Where Should I Start?
Follow these tips to empower your program and bring exciting guest speakers to your program.
- Think big. The worst thing that happens is that your emails go unanswered or told no. It hurts nothing to ask.
- Do your research. If a public figure, local or otherwise, is inclined to work with youth groups, you’re bound to find traces of that on their social media. If not, you can always note that you might be asking them to reach outside their comfort zone, and will keep their visit out of social media yourselves.
- Reverse-engineer it. Build buzz about a lesser-known author or professional by introducing students to their books or work, then approaching the author or scientist (or athlete, etc.) with tales of the students’ enthusiasm over their contributions.
- Make no promises. Speak in general terms with the students about the kinds of guest speakers they’d like to have in your program so you’re sure to include their voice, but don’t let them in on specifics until you have firm commitments.
- Have an elevator email.
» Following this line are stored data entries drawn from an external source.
(* ===== verification/JobWorker.v ===== *)
(** The worker: [jobs/worker.go].

    One worker process is a poll loop, a goroutine per claimed job and, at shutdown, a
    drain. Their shared state is the Go struct's: the semaphore, the per-queue counters,
    the map of active runs with their phases. [exec1] performs one atomic action of one
    goroutine; a run of the worker is any interleaving of actions, between which other
    processes may change the store at will. The handler's behaviour, clocks and store
    failures are choices of the interleaving. *)

From S2P Require Import Prelude.
From S2P Require Import GoTime.
From S2P Require Import JobTypes.
From S2P Require Import JobStore.
From S2P Require Import JobBackoff.
From S2P Require Import JobManager.

Local Open Scope Z_scope.
Local Open Scope go_scope.

Record WorkerConfig := mkWorkerConfig {
  wc_ID : string;
  wc_Queues : list string;
  wc_Concurrency : Z;
  wc_PerQueue : gmap string Z;
  wc_PollInterval : Duration;
  wc_LeaseDuration : Duration;
  wc_HeartbeatInterval : Duration;
  wc_SweepInterval : Duration;
  wc_ShutdownTimeout : Duration
}.

Definition staleWorkerMultiplier : Z := 5.

(** The first queue name [validIdent] refuses. *)
Fixpoint first_invalid (qs : list string) : option Error :=
  match qs with
  | [] => None
  | q :: qs => match validIdent "queue" q with Some e => Some e | None => first_invalid qs end
  end.
Lemma exec1_cap a s s' :
  cap_inv s -> exec1 m newID unmarshal draw default_ cfg hostname a s = Some s' -> cap_inv s'.
Proof.
  intros HI. unfold exec1, run_of.
  assert (HA : forall g, match ws_runs s !! g with
    | Some r => run_action m newID unmarshal draw default_ cfg a g r s | None => None end = Some s' ->
    cap_inv s').
  { intros g. destruct (ws_runs s !! g) as [r|] eqn:Hr; [|done]. by apply (run_action_cap _ g r s). }
  destruct a; try apply HA; destruct (ws_draining s); try done.
  - intros [= <-]. destruct HI as [H1 H2 H3 H4 H5 H6]. constructor; try done.
    simpl. intros p Hp. apply (tryClaim_read_ok s p Hp).
  - destruct (ws_poll s) as [p|] eqn:Hp; [|done]. intros [= <-]. by apply tryClaim_cap.
  - intros [= <-]. by apply set_store_cap.
  - intros [= <-]. by apply set_store_cap.
  - intros [= <-]. by apply set_store_cap.
  - intros [= <-]. destruct HI as [H1 H2 H3 H4 H5 H6]. by constructor.
  - intros [= <-]. destruct HI as [H1 H2 H3 H4 H5 H6]. by constructor.
  - by apply drain_visit_cap.
Qed.

Lemma Start_cap now st : cap_inv (Start cfg hostname now st).
Proof.
  constructor; simpl; try done.
  - intros g [? ?]. by rewrite lookup_empty in *.
  - lia.
  - intros q lim [_ ?]. unfold queueInFlightCount. simpl. rewrite lookup_empty. simpl. lia.
Qed.
End capacity.

(** The states of a worker started on any store. *)
Definition worker_reaches {Msg Fn} (m : Manager Msg Fn) newID unmarshal draw default_ cfg hostname
    (s : WorkerState) : Prop :=
  exists now st, rtc (worker_step m newID unmarshal draw default_ cfg hostname)
                   (Start cfg hostname now st) s.

Lemma worker_reaches_ind {Msg Fn} (m : Manager Msg Fn) newID unmarshal draw default_ cfg hostname
    (P : WorkerState -> Prop) s :
  (forall now st, P (Start cfg hostname now st)) ->
  (forall a s s', P s -> exec1 m newID unmarshal draw default_ cfg hostname a s = Some s' -> P s') ->
  (forall st s, P s -> P (set_store st s)) ->
  worker_reaches m newID unmarshal draw default_ cfg hostname s -> P s.
Proof.
  intros H0 H1 H2 (now & st & H).
  assert (G : forall s0, rtc (worker_step m newID unmarshal draw default_ cfg hostname) s0 s ->
    P s0 -> P s).
  { clear H. induction 1 as [|s1 s2 s3 Hs _ IH]; [done|]. intros HP. apply IH.
    destruct Hs; eauto. }
  exact (G _ H (H0 now st)).
Qed.

(** In any interleaving of its polls, claims, runs, heartbeats and shutdown, with any
    interference of other processes on the store, a worker never has more jobs in
    execution than its concurrency, nor more of a queue than the queue's cap; its
    semaphore and queue counters are exactly the runs that hold them. *)
Theorem worker_respects_its_capacity {Msg Fn} (m : Manager Msg Fn) newID unmarshal draw default_
    cfg hostname s :
  0 < wc_Concurrency cfg ->
  worker_reaches m newID unmarshal draw default_ cfg hostname s ->
  ws_sem s = count_runs occupied (ws_runs s) /\
  count_runs occupied (ws_runs s) <= wc_Concurrency cfg /\
  (forall q, queueInFlightCount s q = count_runs (counted q) (ws_runs s)) /\
  (forall q lim, wc_PerQueue cfg !! q = Some lim -> 0 < lim ->
     count_runs (counted q) (ws_runs s) <= lim).
Proof.
  intros Hc HR.
  assert (HI : cap_inv cfg s).
  { revert HR. apply worker_reaches_ind.
    - intros now st. by apply Start_cap.
    - intros a s0 s1 H0. by apply exec1_cap.
    - intros st s0. apply set_store_cap. }
  destruct HI as [H1 H2 H3 H4 H5 _]. split_and!; [done|lia|done|].
  intros q lim Hq Hl. rewrite <-H2. by apply H5.
Qed.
Remember the 1-minute elevator speech you’ve been advised to carry around on the tip of your tongue? Modify it to a 1-minute email. Be dynamic! Be funny! Be shameless! But be professional. Guilt trips are never a way to go. Instead, keep it light and positive, focusing on how inspiring it might be for them to meet your students. Don’t forget to include a catchy, informative subject line – you’re a marketer now! Something like, “Our urban students love your book, Ms. Love,” or “Please take our rural students to the Phoenix Cluster, Prof. M!”
- Be prepared. Once you have a commitment, make sure students have questions prepared. Offer them areas of wonders they could draw from, such as the guest’s own childhood, education or training, inspirations and even guilty pleasures.
- Follow it up. If you’re lucky enough to get an exciting virtual guest for your program, be sure every student sends an old-school thank you note. “Package” the experience with a digital scrapbook to use for future guest and student recruitment. Most important, have a meaningful reflection project for your students.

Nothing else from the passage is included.